To stay slim, stand for an hour at work

August 26, 2014  19:49

Workers should stand at their desks for at least an hour a day to prevent obesity and heart disease, according to a top public health expert.

Professor Kevin Fenton warned that spending six or seven hours a day sat down in the office was having a detrimental effect on their health, The Daily Mail reports.

Instead he said they should break up the time by holding stand-up meetings, coffees or lunches or set aside a certain amount of time to work standing up.

He said being active is the ‘miracle cure we’ve been waiting for’ to reduce the risk of cancer, heart disease and improving mental health.

NHS figures show that more than 40 per cent of women and a third of men do not complete the recommended 30 minutes of exercise five times a week.

This includes a quarter of women and a third of men who are classed as inactive, meaning they do less than 30 minutes exercise on a weekly basis.

Harvard academics have claimed that sitting down for too long is as bad for our health as tobacco because it is directly responsible for more deaths worldwide.

Standing has benefits for improving your posture and therefore back pain, it improves your circulation and therefore cardiovascular health and it also promotes greater mobility in general.

If you are standing you are likely to be moving around a little bit more.

There’s no minimum time for standing but it’s about being mindful about not sitting down for six or seven hours a day.

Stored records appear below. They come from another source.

(** C3. For a domain whose record the provider reports as [r], the check
    against the public IP [ip] issues a write exactly when [r] differs
    from [ip]; and when it does, the writes of the check are one request:
    the PUT on the domain's record whose body encodes [ip] as the record
    data. *)
Theorem checkAndUpdate_writes_iff_record_differs :
  forall (P : Platform) jsonUnmarshal jsonEncode cfg (domain ip r body : string)
         (st st1 : State P unit),
    PerCycle.getDomainAtRecordIP P jsonUnmarshal cfg domain st = (Done (Ok r), st1) ->
    jsonEncode [PerCycle.GodaddySetDNSRecordRequest.mk ip 600] = Ok body ->
    exists out st' evs,
      PerCycle.checkAndUpdate P jsonUnmarshal jsonEncode cfg domain ip st = (out, st') /\
      trace st' = (trace st ++ evs)%list /\
      ((exists ev, In ev evs /\ isMethod "PUT" ev = true) <-> r <> ip) /\
      (r <> ip ->
       exists res,
         filter (isMethod "PUT") evs =
         [EvHttp (PerCycle.writeRequest cfg domain body) res]).
Proof.
  intros P um enc cfg domain ip r body st st1 Hread Henc.
  rewrite (checkAndUpdate_after_read P um enc cfg domain ip r st st1 Hread).
  destruct (getDomainAtRecordIP_steps P um cfg domain st st1 _ Hread)
    as [(_ & _ & e & He) | (Hurl & res & _ & Htr & _)]; [discriminate|].
  unfold PerCycle.needsUpdate.
  destruct (String.eqb_spec ip r) as [Heq|Hne]; cbn [negb].
  - (* equal: the check ends after the log line *)
    eexists _, _, [EvHttp (PerCycle.readRequest cfg domain) res; EvLog InfoLevel _].
    split; [reflexivity|]. split.
    { simpl. rewrite Htr, <- app_assoc. reflexivity. }
    split.
    + split; [|congruence].
      intros (ev & [<-|[<-|[]]] & Hput); discriminate.
    + congruence.
  - (* different: one write goes out *)
    set (st2 := logged DebugLevel ("oldIP: " ++ r ++ "; newIP: " ++ ip) st1).
    destruct (roundTrip P (PerCycle.writeRequest cfg domain body) (world st2))
      as [res2 w2] eqn:Hrt.
    destruct (setDomainAtRecord_sends P enc cfg domain ip body st2 res2 w2 Henc Hurl Hrt)
      as [err Hset].
    rewrite Hset.
    eexists _, _, [EvHttp (PerCycle.readRequest cfg domain) res; EvLog DebugLevel _;
                   EvHttp (PerCycle.writeRequest cfg domain body) res2].
    split; [reflexivity|]. split.
    { simpl. rewrite Htr, <- !app_assoc. reflexivity. }
    split.
    + split; [congruence|]. intros _.
      exists (EvHttp (PerCycle.writeRequest cfg domain body) res2).
      split; [simpl; auto | reflexivity].
    + intros _. exists res2. reflexivity.
Qed.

Standing-up increases the heart rate by about ten beats a minute, which in turn burns an extra 0.7 calories a minute, or 50 an hour.

Professor Fenton said that by standing at their desks, office workers would be inclined to move about more and take the stairs rather than lift.

Going up a typical flight of stairs burns two or three extra calories, which soon adds up if done many times a day.

In 2012 a study by Harvard researchers published in the Lancet medical journal claimed that sitting down had caused more deaths globally than tobacco.

They calculated that 5.3 million deaths from heart disease, cancer and diabetes, would be avoided each year if all inactive people exercised, slightly more than the 5 million deaths annually from smoking.